By Lynn Ashby 19 Oct. 2015
MONTICELLO – We have come to this beautiful countryside of Virginia to look into little-known aspects of our history, and this is our first stop, Monticello. A picture of it is probably in your pocket, it’s the other side of the Thomas Jefferson nickel. This house and plantation apparently can be pronounced either mon-tuh-CHELLO or mon-tuh-SELLO. I would ask the man who built it, but Thomas Jefferson lies dead these many years right here.
He was not religious, a unique stance for those God-fearing times, but was a Deist. Today that wouldn’t fly for a presidential candidate. Because of his non-beliefs, he distinctly designed his tombstone, no cross or crescent, and wrote out his epitaph: “…on the faces of the Obelisk the following inscription, & not a word more: Here was buried Thomas Jefferson. Author of the Declaration of American Independence, of the Statute of Virginia for religious freedom & Father of the University of Virginia.”
Note there is no mention that he was our first Secretary of State, governor of Virginia or even that he was third president of the United States. Don’t you think these positions would have warranted some mention? How about “Inventor of the first Xerox?” To visit Tom’s house, make reservations. They run this place – in a kind and efficient way – like the Normandy invasion. Don’t ask the guide silly questions, such as: What was his middle name? Back then America was a very poor country and even the aristocracy couldn’t afford middle names for every child. So only two of his nine siblings had middle names (Peter Field and Anna Scott).
Monticello was a going farm, producing most of what the residents needed. Tom was a tinkerer, architect and inventor. He built a small dumbwaiter into the side of the dining room fireplace so that bottles of wine could be brought up quietly. He wrote a huge number of letters, essays, and at least one Declaration of Independence, but it was tiring to make copies of everything, so here at his desk you see a pen attached to a framework attached to a second pen next to the first. Every time Tom wrote a line, the second pen copied it. Thus beware of purchasing “Thomas Jefferson letters.” They could be written by his evil twin.

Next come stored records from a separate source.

(* ===== verification/Otp.v ===== *)
(** * otp/cotp.cpp: one-time passwords

    The class [OTP] and its subclasses [TOTP] and [HOTP]: construction, moves, the decoding of the
    secret, code generation and verification, and the URIs they build.  OpenSSL's HMAC is an argument.
    The references are RFC 4648 (Base32), RFC 4226 (HOTP) and RFC 6238 (TOTP). *)

From S2P Require Import Prelude Str OtpUri Sha1.
From Stdlib Require Import Ascii.
From Stdlib Require String.

Local Open Scope string_scope.
Local Open Scope Z_scope.

(** ** Data *)

Definition OTP_MIN_DIGITS : Z := 3.
Definition OTP_MAX_DIGITS : Z := 8.

Inductive OTP_type := T_OTP | T_TOTP | T_HOTP.

(** [OTP_algorithm_ptr]: the digest of a key and a message. *)
Definition OTP_algorithm : Type := list Z -> list Z -> res (list Z).

Record Algo_info := mk_Algo_info { name : string; algo : OTP_algorithm; bits : Z }.

Record OTP := mk_OTP {
  m_digits : Z;
  m_bits : Z;
  m_method : OTP_type;
  m_algo : OTP_algorithm;
  m_digest_algo_name : string;
  m_base32_secret : string;
  m_issuer : string;
  m_account : string }.

Record TOTP := mk_TOTP { totp_base : OTP; m_interval : Z }.
Record HOTP := mk_HOTP { hotp_base : OTP; m_counter : Z }.

Definition base32_chars : string := "ABCDEFGHIJKLMNOPQRSTUVWXYZ234567".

A museum displays the Jefferson family tree and, yes, Sally Hemmings is listed, along with their six children. Her father was apparently Thomas Jefferson’s father-in-law, John Wayles. But Tom was a lousy businessman and was so desperate for cash he sold his beloved book collection to Congress, which eventually expanded it to become the Library of Congress, the largest on earth. He died broke. If only he’d saved all those nickels.
Remember JFK’s famous remark to a White House dinner of Nobel laureates? “I think this is the most extraordinary collection of talent, of human knowledge, that has ever been gathered together at the White House, with the possible exception of when Thomas Jefferson dined alone.”
Last stop: Quantico. At most museums you are greeted by a kindly, elderly guide wearing a blazer with a nametag. This museum greets you with five large young men who could – and may – spend their Sundays playing linebacker for the Redskins. They all obviously have the same barber and haberdasher, for they are wearing shaved heads, starched fatigues and pack heavy heat on their hips, but couldn’t be nicer or more accommodating. Akmed, next time you want to shoot up a military establishment, don’t come here to the National Museum of the Marine Corps.
You may not have heard of this place — Marines are notoriously humble and self-effacing – because it only opened in 2006, and is about a 36-mile march south of the capital near Quantico Marine Base. The building itself is a huge soaring structure evoking the iconic Marine monument of the flag raising at Iwo Jima. (That flag is here.) Inside, passed the armed honor guard — there is no admission fee — is a gigantic rotunda. Standing in neat lines and starched attention, are about 150 Leathernecks. That is nice of them to greet me, considering it took me six year just to make lance corporal. Oh, it seems there is some kind of ceremony going on. Maybe next time.
Probably these young men and women are here to learn about those in the Corps who preceded them, and a most interesting trip it is. Covering everything from the halls of Montezuma to the shores of Tripoli (you may quote me), there are displays, artifacts, push a button and get a quick rundown on what you are seeing. Here is a display of Marines storming a beach in Korea. No, not in 1951, but in 1871. That part of the hymn, “We have fought in every clime and place” is not poetic license. There is a lot more than just glass boxes with old uniform — a lot of bells and whistles, lively stuff. It is really worth the trip.
Marines like sayings about their Corps, and some are carved into the walls. This from Sgt. Dan Daly, leading an assault on German trenches in WW I: “Come on, you sons of etc. Do you want to live forever?” I can’t find my favorite quote, but I’ll bet it’s here: “Some people spend an entire lifetime wondering if they made a difference in the world. But, the Marines don’t have that problem.” — President Ronald Reagan. A final story: One August afternoon several years ago I met a young man I had known for some time. Only he looked different from last I had seen him, a few months earlier. He now had short hair, crisp uniform, bars on his collar, stood erect. He was an officer of Marines. And the march goes on.
November 10th is the 239th birthday of the U.S. Marine Corps. So happy birthday and Semper Fi, my son.